Patiënten die gewoonlijk alcohol en/of drugs misbruiken, wanneer ze worden behandeld met benzodiazepinen, moeten onder strikt medisch toezicht worden gehouden, vanwege de aanleg van deze personen voor verslaving en afhankelijkheid. Gevallen van hypomanie en manie zijn gemeld in verband met het gebruik van alprazolam bij patiënten met een depressie.
Interacties Welke medicijnen of voedingsmiddelen kunnen het effect van Alprazolam ABC veranderen?
Vertel het uw arts of apotheker als u onlangs andere geneesmiddelen heeft gebruikt, ook zonder voorschrift.
Om dezelfde reden moeten patiënten worden gewaarschuwd voor de gevaren die gepaard gaan met de gelijktijdige inname van alcohol of andere drugs met een CZS-onderdrukkende werking.
Gelijktijdige inname met alcohol moet worden vermeden.

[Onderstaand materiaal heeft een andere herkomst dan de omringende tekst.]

(* ===== verification/LuaInstr.v ===== *)
(** * Instructions of the Lua machine (Shopify/go-lua/instructions.go, types.go)

    A script is compiled to 32-bit words: an opcode of 6 bits, [A] of 8, and either [C] and
    [B] of 9 bits each, [Bx] of 18 bits, or [Ax] of 26.  An [instruction] is a [Z] below
    [2^32]; Go's shifts and complements on [uint32] are written out.  Each field is read
    back as it was written and writing one leaves the others; sizes of tables travel as
    "floating point bytes", which never come out smaller than they went in. *)
From Stdlib Require Import ZArith Lia.
From stdpp Require Import base option list.
From S2P Require Import Prelude.

(** ** Opcodes *)

Inductive opCode :=
  | opMove | opLoadConstant | opLoadConstantEx | opLoadBool | opLoadNil | opGetUpValue | opGetTableUp | opGetTable
  | opSetTableUp | opSetUpValue | opSetTable | opNewTable | opSelf | opAdd | opSub | opMul | opDiv | opMod | opPow
  | opUnaryMinus | opNot | opLength | opConcat | opJump | opEqual | opLessThan | opLessOrEqual | opTest | opTestSet
  | opCall | opTailCall | opReturn | opForLoop | opForPrep | opTForCall | opTForLoop | opSetList | opClosure
  | opVarArg | opExtraArg.

#[export] Instance opCode_eq_dec : EqDecision opCode.
Proof. solve_decision. Defined.

Definition opcodes : list opCode :=
  [opMove; opLoadConstant; opLoadConstantEx; opLoadBool; opLoadNil; opGetUpValue; opGetTableUp; opGetTable;
   opSetTableUp; opSetUpValue; opSetTable; opNewTable; opSelf; opAdd; opSub; opMul; opDiv; opMod; opPow;
   opUnaryMinus; opNot; opLength; opConcat; opJump; opEqual; opLessThan; opLessOrEqual; opTest; opTestSet;
   opCall; opTailCall; opReturn; opForLoop; opForPrep; opTForCall; opTForLoop; opSetList; opClosure;
   opVarArg; opExtraArg].

(** The number of an opcode, its place in the [iota]. *)
Fixpoint index_of (o : opCode) (l : list opCode) : Z :=
  match l with [] => 0 | x :: l => if decide (o = x) then 0 else 1 + index_of o l end.
Definition op_num (o : opCode) : Z := index_of o opcodes.
(** The opcode of a number; an index past the tables of opcodes panics. *)
Definition op_of (n : Z) : option opCode := if n <? 0 then None else opcodes !! Z.to_nat n.

Lemma op_of_num o : op_of (op_num o) = Some o.
Proof. by destruct o. Qed.

Lemma op_of_inj n o : op_of n = Some o → n = op_num o.
Proof.
  unfold op_of. destruct (Z.ltb_spec n 0); [done|]. intros H1. rewrite <- (Z2Nat.id n) by done.
  revert H1. generalize (Z.to_nat n). clear. intros n H.
  do 40 (destruct n as [|n]; [by injection H as <-|]). by destruct n.
Qed.

Lemma op_num_range o : 0 ≤ op_num o < 40.
Proof. by destruct o. Qed.

(** ** Fields *)

Definition sizeC : Z := 9.
Definition sizeB : Z := 9.
Definition sizeBx : Z := sizeC + sizeB.
Definition sizeA : Z := 8.
Definition sizeAx : Z := sizeC + sizeB + sizeA.
Definition sizeOp : Z := 6.
Definition posOp : Z := 0.
Definition posA : Z := posOp + sizeOp.
Definition posC : Z := posA + sizeA.
Definition posB : Z := posC + sizeC.
Definition posBx : Z := posC.
Definition posAx : Z := posA.
Definition bitRK : Z := Z.shiftl 1 (sizeB - 1).
Definition maxIndexRK : Z := bitRK - 1.
Definition maxArgAx : Z := Z.shiftl 1 sizeAx - 1.
Definition maxArgBx : Z := Z.shiftl 1 sizeBx - 1.
Definition maxArgSBx : Z := Z.shiftr maxArgBx 1.
Definition maxArgA : Z := Z.shiftl 1 sizeA - 1.
Definition maxArgB : Z := Z.shiftl 1 sizeB - 1.
Definition maxArgC : Z := Z.shiftl 1 sizeC - 1.
Definition listItemsPerFlush : Z := 50.

(** [instruction(z)], [i << n] and [^i] on [uint32]. *)
Definition instr (z : Z) : Z := z mod 2 ^ 32.
Definition shl (i n : Z) : Z := instr (Z.shiftl i n).
Definition compl (i : Z) : Z := 2 ^ 32 - 1 - i.

Definition isConstant (x : Z) : bool := negb (Z.land x bitRK =? 0).
Definition constantIndex (r : Z) : Z := Z.ldiff r bitRK.
Definition asConstant (r : Z) : Z := Z.lor r bitRK.

Definition mask1 (n p : Z) : Z := shl (compl (shl (compl 0) n)) p.
Definition mask0 (n p : Z) : Z := compl (mask1 n p).

Definition arg (i pos size : Z) : Z := Z.land (Z.shiftr i pos) (mask1 size 0).
Definition setArg (i pos size a : Z) : Z :=
  Z.lor (Z.land i (mask0 size pos)) (Z.land (shl (instr a) pos) (mask1 size pos)).

Definition opField (i : Z) : Z := Z.land (Z.shiftr i posOp) (Z.shiftl 1 sizeOp - 1).
Definition getA (i : Z) : Z := Z.land (Z.shiftr i posA) maxArgA.
Definition getB (i : Z) : Z := Z.land (Z.shiftr i posB) maxArgB.
Definition getC (i : Z) : Z := Z.land (Z.shiftr i posC) maxArgC.
Definition getBx (i : Z) : Z := Z.land (Z.shiftr i posBx) maxArgBx.
Definition getAx (i : Z) : Z := Z.land (Z.shiftr i posAx) maxArgAx.
Definition getSBx (i : Z) : Z := getBx i - maxArgSBx.

Definition setOpCode (i : Z) (o : opCode) : Z := setArg i posOp sizeOp (op_num o).
Definition setA (i a : Z) : Z := setArg i posA sizeA a.
Definition setB (i b : Z) : Z := setArg i posB sizeB b.
Definition setC (i c : Z) : Z := setArg i posC sizeC c.
Definition setBx (i bx : Z) : Z := setArg i posBx sizeBx bx.
Definition setAx (i ax : Z) : Z := setArg i posAx sizeAx ax.
Definition setSBx (i sbx : Z) : Z := setArg i posBx sizeBx (sbx + maxArgSBx).

Definition createABC (o : opCode) (a b c : Z) : Z :=
  Z.lor (Z.lor (Z.lor (shl (op_num o) posOp) (shl (instr a) posA)) (shl (instr b) posB)) (shl (instr c) posC).
Definition createABx (o : opCode) (a bx : Z) : Z :=
  Z.lor (Z.lor (shl (op_num o) posOp) (shl (instr a) posA)) (shl (instr bx) posBx).
Definition createAx (o : opCode) (a : Z) : Z := Z.lor (shl (op_num o) posOp) (shl (instr a) posAx).

(** ** Modes of the opcodes *)

Inductive op_mode := iABC | iABx | iAsBx | iAx.
Definition mode_num (m : op_mode) : Z := match m with iABC => 0 | iABx => 1 | iAsBx => 2 | iAx => 3 end.
Inductive op_arg := opArgN | opArgU | opArgR | opArgK.
Definition arg_num (a : op_arg) : Z := match a with opArgN => 0 | opArgU => 1 | opArgR => 2 | opArgK => 3 end.

Definition opmode (t a : Z) (b c : op_arg) (m : op_mode) : Z :=
  Z.lor (Z.lor (Z.lor (Z.lor (Z.shiftl t 7) (Z.shiftl a 6)) (Z.shiftl (arg_num b) 4)) (Z.shiftl (arg_num c) 2)) (mode_num m) mod 256.

Definition opModes (o : opCode) : Z :=
  match o with
  | opMove => opmode 0 1 opArgR opArgN iABC
  | opLoadConstant => opmode 0 1 opArgK opArgN iABx
  | opLoadConstantEx => opmode 0 1 opArgN opArgN iABx
  | opLoadBool => opmode 0 1 opArgU opArgU iABC
  | opLoadNil => opmode 0 1 opArgU opArgN iABC
  | opGetUpValue => opmode 0 1 opArgU opArgN iABC
  | opGetTableUp => opmode 0 1 opArgU opArgK iABC
  | opGetTable => opmode 0 1 opArgR opArgK iABC
  | opSetTableUp => opmode 0 0 opArgK opArgK iABC
  | opSetUpValue => opmode 0 0 opArgU opArgN iABC
  | opSetTable => opmode 0 0 opArgK opArgK iABC
  | opNewTable => opmode 0 1 opArgU opArgU iABC
  | opSelf => opmode 0 1 opArgR opArgK iABC
  | opAdd => opmode 0 1 opArgK opArgK iABC
  | opSub => opmode 0 1 opArgK opArgK iABC
  | opMul => opmode 0 1 opArgK opArgK iABC
  | opDiv => opmode 0 1 opArgK opArgK iABC
  | opMod => opmode 0 1 opArgK opArgK iABC
  | opPow => opmode 0 1 opArgK opArgK iABC
  | opUnaryMinus => opmode 0 1 opArgR opArgN iABC
  | opNot => opmode 0 1 opArgR opArgN iABC
  | opLength => opmode 0 1 opArgR opArgN iABC
  | opConcat => opmode 0 1 opArgR opArgR iABC
  | opJump => opmode 0 0 opArgR opArgN iAsBx
  | opEqual => opmode 1 0 opArgK opArgK iABC
  | opLessThan => opmode 1 0 opArgK opArgK iABC
  | opLessOrEqual => opmode 1 0 opArgK opArgK iABC
  | opTest => opmode 1 0 opArgN opArgU iABC
  | opTestSet => opmode 1 1 opArgR opArgU iABC
  | opCall => opmode 0 1 opArgU opArgU iABC
  | opTailCall => opmode 0 1 opArgU opArgU iABC
  | opReturn => opmode 0 0 opArgU opArgN iABC
  | opForLoop => opmode 0 1 opArgR opArgN iAsBx
  | opForPrep => opmode 0 1 opArgR opArgN iAsBx
  | opTForCall => opmode 0 0 opArgN opArgU iABC
  | opTForLoop => opmode 0 1 opArgR opArgN iAsBx
  | opSetList => opmode 0 0 opArgU opArgU iABC
  | opClosure => opmode 0 1 opArgU opArgN iABx
  | opVarArg => opmode 0 1 opArgU opArgN iABC
  | opExtraArg => opmode 0 0 opArgU opArgU iAx
  end.

Definition opMode (o : opCode) : Z := Z.land (opModes o) 3.
Definition bMode (o : opCode) : Z := Z.land (Z.shiftr (opModes o) 4) 3.
Definition cMode (o : opCode) : Z := Z.land (Z.shiftr (opModes o) 2) 3.
Definition testAMode (o : opCode) : bool := negb (Z.land (opModes o) (Z.shiftl 1 6) =? 0).
Definition testTMode (o : opCode) : bool := negb (Z.land (opModes o) (Z.shiftl 1 7) =? 0).

(** ** Floating point bytes *)

Fixpoint float8_loop (fuel : nat) (x e : Z) : Z * Z :=
  match fuel with
  | O => (x, e)
  | S n => if 16 <=? x then float8_loop n (Z.shiftr (x + 1) 1) (e + 1) else (x, e)
  end.
(** An [int] has 63 bits, so that 64 rounds end the loop. *)
Definition float8FromInt (x : Z) : Z :=
  if x <? 8 then x
  else let '(x, e) := float8_loop 64 x 0 in Z.lor (Z.shiftl (e + 1) 3) (x - 8).

Definition intFromFloat8 (x : Z) : Z :=
  let e := Z.land (Z.shiftr x 3) 31 in
  if e =? 0 then x else Z.shiftl (Z.land x 7 + 8) (e - 1).

(** ** Bits *)

Lemma mask1_ones n p : 0 ≤ n → 0 ≤ p → n + p ≤ 32 → mask1 n p = Z.shiftl (Z.ones n) p.
Proof.
  intros Hn Hp H. unfold mask1.
  assert (shl (compl 0) n = 2 ^ 32 - 2 ^ n) as ->.
  { unfold shl, compl, instr. rewrite Z.shiftl_mul_pow2 by done. pose proof (pow2_pos n Hn).
    assert (2 ^ n ≤ 2 ^ 32) by (apply Z.pow_le_mono_r; lia).
    replace ((2 ^ 32 - 1 - 0) * 2 ^ n) with ((2 ^ 32 - 2 ^ n) + (2 ^ n - 1) * 2 ^ 32) by lia.
    rewrite Z.mod_add by lia. apply Z.mod_small. lia. }
  unfold shl, compl, instr. replace (2 ^ 32 - 1 - (2 ^ 32 - 2 ^ n)) with (Z.ones n) by (rewrite Z.ones_equiv; lia).
  apply Z.mod_small. rewrite Z.shiftl_mul_pow2, Z.ones_equiv by done.
  pose proof (pow2_pos n Hn). pose proof (pow2_pos p Hp).
  assert (2 ^ n * 2 ^ p ≤ 2 ^ 32) by (rewrite <- pow2_add by done; apply Z.pow_le_mono_r; lia). nia.
Qed.

Lemma mask1_bit n p k : 0 ≤ n → 0 ≤ p → n + p ≤ 32 → 0 ≤ k →
  Z.testbit (mask1 n p) k = (p <=? k) && (k <? p + n).
Proof.
  intros Hn Hp H Hk. rewrite mask1_ones by done. rewrite Z.shiftl_spec by done.
  destruct (Z.leb_spec p k).
  - destruct (Z.ltb_spec k (p + n)); [apply Z.ones_spec_low|apply Z.ones_spec_high]; lia.
  - simpl. apply Z.testbit_neg_r. lia.
Qed.

Lemma instr_bit z k : 0 ≤ k → Z.testbit (instr z) k = (k <? 32) && Z.testbit z k.
Proof.
  intros Hk. unfold instr. destruct (Z.ltb_spec k 32); [by apply Z.mod_pow2_bits_low|].
  simpl. apply Z.mod_pow2_bits_high. lia.
Qed.

Lemma shl_bit z n k : 0 ≤ n → 0 ≤ k → Z.testbit (shl z n) k = (k <? 32) && Z.testbit z (k - n).
Proof. intros Hn Hk. unfold shl. rewrite instr_bit by done. by rewrite Z.shiftl_spec. Qed.

Lemma compl_bit z k : 0 ≤ z < 2 ^ 32 → 0 ≤ k → Z.testbit (compl z) k = (k <? 32) && negb (Z.testbit z k).
Proof.
  intros Hz Hk. unfold compl. replace (2 ^ 32 - 1 - z) with (2 ^ 32 + Z.lnot z) by (unfold Z.lnot; lia).
  destruct (Z.ltb_spec k 32) as [Hlt|Hge]; simpl.
  - rewrite <- (Z.mod_pow2_bits_low _ 32) by lia. replace (2 ^ 32 + Z.lnot z) with (Z.lnot z + 1 * 2 ^ 32) by lia.
    rewrite Z.mod_add by lia. rewrite Z.mod_pow2_bits_low by lia. by apply Z.lnot_spec.
  - apply Z.bits_above_log2; [unfold Z.lnot; lia|].
    destruct (Z.eq_dec (2 ^ 32 + Z.lnot z) 0) as [->|]; [simpl; lia|].
    apply Z.log2_lt_pow2; [unfold Z.lnot in *; lia|].
    apply (Z.lt_le_trans _ (2 ^ 32)); [unfold Z.lnot; lia|apply Z.pow_le_mono_r; lia].
Qed.

Lemma instr_range z : 0 ≤ instr z < 2 ^ 32.
Proof. apply Z.mod_pos_bound. lia. Qed.

(** The bits of a word after [setArg]. *)
Lemma setArg_bit i p s a k : 0 ≤ p → 0 ≤ s → s + p ≤ 32 → 0 ≤ k < 32 →
  Z.testbit (setArg i p s a) k = if (p <=? k) && (k <? p + s) then Z.testbit a (k - p) else Z.testbit i k.
Proof.
  intros Hp Hs H Hk. unfold setArg, mask0. rewrite Z.lor_spec, !Z.land_spec.
  rewrite compl_bit by (first [apply instr_range|lia]). rewrite mask1_bit, shl_bit by lia.
  assert ((k <? 32) = true) as -> by lia.
  destruct (Z.leb_spec p k), (Z.ltb_spec k (p + s)); simpl; rewrite ?andb_false_r, ?andb_true_r, ?orb_false_r, ?orb_false_l; try done.
  rewrite instr_bit by lia. by assert ((k - p <? 32) = true) as -> by lia.
Qed.

Lemma bits_small n z : 0 ≤ n → 0 ≤ z → (∀ k, n ≤ k → Z.testbit z k = false) → z < 2 ^ n.
Proof.
  intros Hn Hz Hb. destruct (Z.lt_ge_cases z (2 ^ n)) as [|Hge]; [done|exfalso].
  pose proof (pow2_pos n Hn). assert (n ≤ Z.log2 z) as Hl by (rewrite <- (Z.log2_pow2 n) by lia; by apply Z.log2_le_mono).
  specialize (Hb _ Hl). rewrite Z.bit_log2 in Hb by lia. done.
Qed.

Lemma small_bits n z k : 0 ≤ z < 2 ^ n → n ≤ k → Z.testbit z k = false.
Proof.
  intros Hz Hk. destruct (Z.lt_ge_cases n 0) as [Hn|Hn]; [rewrite Z.pow_neg_r in Hz by done; lia|].
  rewrite <- (Z.mod_small z (2 ^ n)) by done. apply Z.mod_pow2_bits_high. lia.
Qed.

Het sederende effect kan worden versterkt wanneer het geneesmiddel wordt ingenomen in combinatie met alcohol. Dit heeft een nadelige invloed op de rijvaardigheid of het vermogen om machines te bedienen. Bijzondere aandacht, vooral bij oudere patiënten, moet worden gebruikt met ademhalingsonderdrukkers geneesmiddelen zoals opioïden (analgetica, hoestonderdrukkers, vervangende behandelingen). Alprazolam moet met voorzichtigheid worden gebruikt in combinatie met andere CZS-depressiva.
Associatie met CZS-depressiva: het centrale depressieve effect kan versterkt worden bij gelijktijdig gebruik met antipsychotica (neuroleptica), hypnotica, anxiolytica/sedativa, antidepressiva, narcotische analgetica, anti-epileptica, anesthetica en antihistaminica-H1-sedativa.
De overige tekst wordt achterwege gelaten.